[DATA SHOWN — start]

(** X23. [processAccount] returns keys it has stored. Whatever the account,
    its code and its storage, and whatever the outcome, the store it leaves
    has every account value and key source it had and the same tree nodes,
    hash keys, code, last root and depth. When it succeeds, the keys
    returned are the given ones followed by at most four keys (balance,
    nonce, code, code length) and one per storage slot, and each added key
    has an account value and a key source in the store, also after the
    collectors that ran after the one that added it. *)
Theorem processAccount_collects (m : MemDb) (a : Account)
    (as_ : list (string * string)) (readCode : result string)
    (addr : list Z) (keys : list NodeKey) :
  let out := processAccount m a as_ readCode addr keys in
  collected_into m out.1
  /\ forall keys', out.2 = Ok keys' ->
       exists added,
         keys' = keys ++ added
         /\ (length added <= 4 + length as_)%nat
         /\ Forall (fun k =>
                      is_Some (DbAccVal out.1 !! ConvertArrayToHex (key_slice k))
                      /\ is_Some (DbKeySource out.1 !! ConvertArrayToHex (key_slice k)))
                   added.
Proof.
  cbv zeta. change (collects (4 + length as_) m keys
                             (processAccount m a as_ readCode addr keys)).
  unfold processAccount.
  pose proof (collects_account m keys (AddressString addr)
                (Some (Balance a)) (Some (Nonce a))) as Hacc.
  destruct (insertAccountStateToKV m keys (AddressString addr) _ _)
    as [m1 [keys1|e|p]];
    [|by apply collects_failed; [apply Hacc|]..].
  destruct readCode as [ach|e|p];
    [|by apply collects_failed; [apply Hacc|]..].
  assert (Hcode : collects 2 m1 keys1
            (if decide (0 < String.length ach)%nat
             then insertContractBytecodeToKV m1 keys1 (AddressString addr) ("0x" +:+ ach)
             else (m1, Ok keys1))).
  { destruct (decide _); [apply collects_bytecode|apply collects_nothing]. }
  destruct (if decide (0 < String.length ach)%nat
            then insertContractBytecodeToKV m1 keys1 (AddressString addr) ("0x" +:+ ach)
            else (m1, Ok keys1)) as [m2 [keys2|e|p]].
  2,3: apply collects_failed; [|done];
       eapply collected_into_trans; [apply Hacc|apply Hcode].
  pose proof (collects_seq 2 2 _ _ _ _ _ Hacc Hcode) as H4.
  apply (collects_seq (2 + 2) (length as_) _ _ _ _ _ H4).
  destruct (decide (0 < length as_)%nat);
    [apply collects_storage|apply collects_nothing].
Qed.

[DATA SHOWN — finish]

### INSTRUCTIONS FOR THE TASK
Your response should be the lines above from the first to the one containing "destruct readCode as [ach|e|p];", inclusive, each given exactly.

### EXPECTED OUTPUT
(** X23. [processAccount] returns keys it has stored. Whatever the account,
    its code and its storage, and whatever the outcome, the store it leaves
    has every account value and key source it had and the same tree nodes,
    hash keys, code, last root and depth. When it succeeds, the keys
    returned are the given ones followed by at most four keys (balance,
    nonce, code, code length) and one per storage slot, and each added key
    has an account value and a key source in the store, also after the
    collectors that ran after the one that added it. *)
Theorem processAccount_collects (m : MemDb) (a : Account)
    (as_ : list (string * string)) (readCode : result string)
    (addr : list Z) (keys : list NodeKey) :
  let out := processAccount m a as_ readCode addr keys in
  collected_into m out.1
  /\ forall keys', out.2 = Ok keys' ->
       exists added,
         keys' = keys ++ added
         /\ (length added <= 4 + length as_)%nat
         /\ Forall (fun k =>
                      is_Some (DbAccVal out.1 !! ConvertArrayToHex (key_slice k))
                      /\ is_Some (DbKeySource out.1 !! ConvertArrayToHex (key_slice k)))
                   added.
Proof.
  cbv zeta. change (collects (4 + length as_) m keys
                             (processAccount m a as_ readCode addr keys)).
  unfold processAccount.
  pose proof (collects_account m keys (AddressString addr)
                (Some (Balance a)) (Some (Nonce a))) as Hacc.
  destruct (insertAccountStateToKV m keys (AddressString addr) _ _)
    as [m1 [keys1|e|p]];
    [|by apply collects_failed; [apply Hacc|]..].
  destruct readCode as [ach|e|p];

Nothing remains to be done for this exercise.